Striking a compromise between users and advertisers

Striking a compromise between users and advertisers

Casey Newton
is the editor of the Platformer newsletter and cohost of the Hard Fork podcast.

After a lengthy internal debate, Twitter is finally giving advertisers what they want: autoplay videos running inside your timeline. Since introducing native video onto the platform, getting it to play has required users to tap. Now you’ll begin seeing it play automatically but silently, just as you already do on other stream-based social networks including Facebook and Instagram. (You tap the video once to turn on audio.) To its credit, though, Twitter is giving you a way out — if you don’t want to see autoplaying video, you can opt out in Settings. If your connection isn’t good, Twitter will switch back to the old tap-to-play mode. And you can also choose to let video autoplay only when you’re on Wi-Fi.

Twitter says it expects most people will like autoplay video, which begins rolling out today on the web and on iOS. (Android is coming at an unspecified future date.) The 6-second clips from Twitter-owned Vine already autoplay in the feed, and have been popular with Twitter users, the company says. “It really fits in well with a lot of the direction and strategy we’ve been taking with the product,” says Baljeet Singh, product director for video. Which is to say, it’s immediate, and it’s in real time. Watching a video on Twitter used to take you three taps; now it takes none. And it’s not just natively uploaded video: GIFs will autoplay as well. (I’ll be keeping autoplay enabled just for that reason.)

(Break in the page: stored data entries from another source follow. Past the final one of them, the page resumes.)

(** * Gnoke Library: the database engine and the catalogue and loan repository

    A shallow embedding of [db-core.js] (module [DB]) and [db-library.js]
    (module [DBLib]).  The SQL text that the JavaScript hands to sql.js is
    embedded as functions over a typed image of the four tables; the
    engine's module-level variables ([_db], [_SQL], [_dirty]) and the
    IndexedDB entry become one explicit state record threaded through a
    state-and-exception monad.  [await] is sequencing: the program has one
    thread of control and no two operations interleave.

    Embedded: [query], [run], [transaction], [_runInTx], [persist],
    [restoreDB] and [today] of the engine; the book, category and loan
    operations, the listings, the history and statistics queries and
    [getSetting] of the repository.  The engine states considered are those in
    which [init] has installed a handle.

    Also embedded: the notifier of [notification.js] (module [Notify]), over
    a record of what it reads and writes in the browser, and [esc] and
    [handleBorrowerChange] of [app.js] (module [App]).

    Not embedded: [init] and the schema check, which read [sqlite_master]
    of a seed file that the sources do not contain; [saveSetting] and
    [resetToFresh], whose statements are outside the ones modelled;
    [exportDB], [formatDate] and the rendering of the page, which are the
    browser's; the service worker. *)

From Stdlib Require Import ZArith List String Ascii Bool Lia Sorted Permutation.
Import ListNotations.

Open Scope string_scope.
Open Scope Z_scope.

(** ** JavaScript exceptions *)

(** Every exception of the program is an [Error] object carrying a message:
    the ones the program creates with [new Error(...)] and the ones sql.js
    raises from SQLite's error text. *)
Inductive Error := Err (message : string).

(** How a call ends: it returns a value or it throws. *)
Inductive Outcome (A : Type) :=
| Returned (a : A)
| Threw (e : Error).
Arguments Returned {A} a.
Arguments Threw {A} e.

(** ** JavaScript numbers and strings, as far as the program uses them *)
Module JS.

(** The numbers that occur are integers in the safe range and [NaN], the
    result of [parseInt] on text without digits. *)
Inductive Number :=
| NaN
| Int (z : Z).

(** [a < b]; false as soon as one side is [NaN]. *)
Definition lt (a b : Number) : bool :=
  match a, b with
  | Int x, Int y => x <? y
  | _, _ => false
  end.

(** [a - b] *)
Definition sub (a b : Number) : Number :=
  match a, b with
  | Int x, Int y => Int (x - y)
  | _, _ => NaN
  end.

(** [a + b] *)
Definition add (a b : Number) : Number :=
  match a, b with
  | Int x, Int y => Int (x + y)
  | _, _ => NaN
  end.

(** The character of a decimal digit. *)
Definition digit (n : Z) : ascii := ascii_of_N (Z.to_N (48 + n)).

Fixpoint digits (fuel : nat) (n : Z) (acc : string) : string :=
  match fuel with
  | O => acc
  | S f =>
      if n <? 10 then String (digit n) acc
      else digits f (n / 10) (String (digit (n mod 10)) acc)
  end.

(** [String(n)], [n.toString()] and [n] inside a template literal, for an
    integer: its decimal digits, with a minus sign when negative.  A number
    has no more decimal digits than binary ones. *)
Definition Number_toString (n : Z) : string :=
  if n <? 0
  then String "-" (digits (S (Z.to_nat (Z.log2 (- n)))) (- n) EmptyString)
  else digits (S (Z.to_nat (Z.log2 n))) n EmptyString.

Definition toString (n : Number) : string :=
  match n with
  | NaN => "NaN"
  | Int z => Number_toString z
  end.

Fixpoint repeat_char (n : nat) (c : ascii) : string :=
  match n with
  | O => EmptyString
  | S k => String c (repeat_char k c)
  end.

(** [s.padStart(len, c)] for a one-character filler. *)
Definition padStart (len : nat) (c : ascii) (s : string) : string :=
  repeat_char (len - String.length s) c ++ s.

(** White space that [parseInt] skips; of the characters the standard
    lists, the ASCII ones. *)
Definition is_white (c : ascii) : bool :=
  let n := N_of_ascii c in
  ((9 <=? n) && (n <=? 13) || (n =? 32))%N.

Fixpoint skip_white (s : string) : string :=
  match s with
  | String c r => if is_white c then skip_white r else s
  | EmptyString => EmptyString
  end.

(** The value of [c] as a digit in the given radix (10 or 16). *)
Definition digit_value (radix : Z) (c : ascii) : option Z :=
  let n := Z.of_N (N_of_ascii c) in
  if (48 <=? n) && (n <=? 57) then Some (n - 48)
  else if radix =? 16 then
    if (97 <=? n) && (n <=? 102) then Some (n - 87)
    else if (65 <=? n) && (n <=? 70) then Some (n - 55)
    else None
  else None.

(** The value of the longest prefix of digits; [None] when there is no
    digit at all. *)
Fixpoint parse_digits (radix : Z) (s : string) (acc : option Z) : option Z :=
  match s with
  | String c r =>
      match digit_value radix c with
      | Some v =>
          parse_digits radix r
            (Some (match acc with Some a => a * radix + v | None => v end))
      | None => acc
      end
  | EmptyString => acc
  end.

(** [parseInt(s)] without a radix: white space, a sign, [0x] for
    hexadecimal, then digits up to the first character that is none. *)
Definition parseInt (s : string) : Number :=
  let s1 := skip_white s in
  let signed :=
    match s1 with
    | String c r =>
        if Ascii.eqb c "-" then (true, r)
        else if Ascii.eqb c "+" then (false, r)
        else (false, s1)
    | EmptyString => (false, s1)
    end in
  let s2 := snd signed in
  let based :=
    match s2 with
    | String c (String x r) =>
        if Ascii.eqb c "0" && (Ascii.eqb x "x" || Ascii.eqb x "X")
        then (16, r) else (10, s2)
    | _ => (10, s2)
    end in
  match parse_digits (fst based) (snd based) None with
  | None => NaN
  | Some v => Int (if fst signed then - v else v)
  end.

"It really fits in well with the strategy we've been taking with the product."

Singh says additional video features will roll out soon, including Twitter-recommended videos based on what you have watched previously. It’s all part of the current land rush in digital video, in which a host of publishers are seeking to take the lion’s share of lucrative video ad dollars. Twitter’s underperformance in advertising revenue is likely one reason CEO Dick Costolo is on his way out. Autoplaying video is a relatively minor feature — but as Twitter looks to shore up its business model, it’s also very necessary.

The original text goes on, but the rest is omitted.